EXERCISE AIM -
For the entries that follow, restate word for word the line containing "(** [defer r.cache.evict...;", the line containing "call (db (BucketRepository.ListByNames", and every line that lies between them.

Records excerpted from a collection
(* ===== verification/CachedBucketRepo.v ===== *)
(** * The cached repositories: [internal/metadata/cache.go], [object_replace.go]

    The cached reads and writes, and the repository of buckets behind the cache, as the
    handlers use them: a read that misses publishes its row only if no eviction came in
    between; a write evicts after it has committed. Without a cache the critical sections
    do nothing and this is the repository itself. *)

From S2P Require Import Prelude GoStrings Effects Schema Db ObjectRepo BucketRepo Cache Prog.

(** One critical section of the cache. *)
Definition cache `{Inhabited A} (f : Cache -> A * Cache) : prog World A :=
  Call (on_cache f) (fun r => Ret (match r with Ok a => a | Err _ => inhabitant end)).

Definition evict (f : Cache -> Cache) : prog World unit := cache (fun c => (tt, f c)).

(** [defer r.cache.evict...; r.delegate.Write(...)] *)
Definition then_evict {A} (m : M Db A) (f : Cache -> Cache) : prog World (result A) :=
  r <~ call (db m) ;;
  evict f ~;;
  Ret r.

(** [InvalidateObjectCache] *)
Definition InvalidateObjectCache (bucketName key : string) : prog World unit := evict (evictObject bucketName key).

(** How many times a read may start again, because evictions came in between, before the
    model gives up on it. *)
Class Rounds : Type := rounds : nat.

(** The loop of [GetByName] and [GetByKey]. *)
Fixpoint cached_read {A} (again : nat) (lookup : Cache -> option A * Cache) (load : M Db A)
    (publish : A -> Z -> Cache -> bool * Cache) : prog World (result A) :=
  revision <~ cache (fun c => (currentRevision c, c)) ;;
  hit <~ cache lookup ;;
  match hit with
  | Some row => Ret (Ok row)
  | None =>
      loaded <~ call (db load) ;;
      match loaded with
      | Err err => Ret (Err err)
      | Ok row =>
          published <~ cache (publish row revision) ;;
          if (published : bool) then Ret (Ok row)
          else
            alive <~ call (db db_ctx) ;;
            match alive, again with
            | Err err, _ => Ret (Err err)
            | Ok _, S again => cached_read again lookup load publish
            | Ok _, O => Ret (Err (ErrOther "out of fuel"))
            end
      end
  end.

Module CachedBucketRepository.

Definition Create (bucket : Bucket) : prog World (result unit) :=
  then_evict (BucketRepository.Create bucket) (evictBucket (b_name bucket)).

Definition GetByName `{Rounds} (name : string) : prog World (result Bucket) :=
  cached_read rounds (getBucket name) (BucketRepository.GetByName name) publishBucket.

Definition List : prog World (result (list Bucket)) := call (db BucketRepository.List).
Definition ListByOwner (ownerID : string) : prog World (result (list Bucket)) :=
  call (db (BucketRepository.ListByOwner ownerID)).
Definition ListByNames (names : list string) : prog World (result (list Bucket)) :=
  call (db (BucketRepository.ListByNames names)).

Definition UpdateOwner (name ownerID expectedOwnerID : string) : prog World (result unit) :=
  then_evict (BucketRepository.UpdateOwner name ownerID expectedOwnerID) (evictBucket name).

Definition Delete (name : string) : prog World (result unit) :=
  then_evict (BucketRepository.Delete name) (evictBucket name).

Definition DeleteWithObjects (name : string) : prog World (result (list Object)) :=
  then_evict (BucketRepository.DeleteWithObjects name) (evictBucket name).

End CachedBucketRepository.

RESPONSE -
(** [defer r.cache.evict...; r.delegate.Write(...)] *)
Definition then_evict {A} (m : M Db A) (f : Cache -> Cache) : prog World (result A) :=
  r <~ call (db m) ;;
  evict f ~;;
  Ret r.

(** [InvalidateObjectCache] *)
Definition InvalidateObjectCache (bucketName key : string) : prog World unit := evict (evictObject bucketName key).

(** How many times a read may start again, because evictions came in between, before the
    model gives up on it. *)
Class Rounds : Type := rounds : nat.

(** The loop of [GetByName] and [GetByKey]. *)
Fixpoint cached_read {A} (again : nat) (lookup : Cache -> option A * Cache) (load : M Db A)
    (publish : A -> Z -> Cache -> bool * Cache) : prog World (result A) :=
  revision <~ cache (fun c => (currentRevision c, c)) ;;
  hit <~ cache lookup ;;
  match hit with
  | Some row => Ret (Ok row)
  | None =>
      loaded <~ call (db load) ;;
      match loaded with
      | Err err => Ret (Err err)
      | Ok row =>
          published <~ cache (publish row revision) ;;
          if (published : bool) then Ret (Ok row)
          else
            alive <~ call (db db_ctx) ;;
            match alive, again with
            | Err err, _ => Ret (Err err)
            | Ok _, S again => cached_read again lookup load publish
            | Ok _, O => Ret (Err (ErrOther "out of fuel"))
            end
      end
  end.

Module CachedBucketRepository.

Definition Create (bucket : Bucket) : prog World (result unit) :=
  then_evict (BucketRepository.Create bucket) (evictBucket (b_name bucket)).

Definition GetByName `{Rounds} (name : string) : prog World (result Bucket) :=
  cached_read rounds (getBucket name) (BucketRepository.GetByName name) publishBucket.

Definition List : prog World (result (list Bucket)) := call (db BucketRepository.List).
Definition ListByOwner (ownerID : string) : prog World (result (list Bucket)) :=
  call (db (BucketRepository.ListByOwner ownerID)).
Definition ListByNames (names : list string) : prog World (result (list Bucket)) :=
  call (db (BucketRepository.ListByNames names)).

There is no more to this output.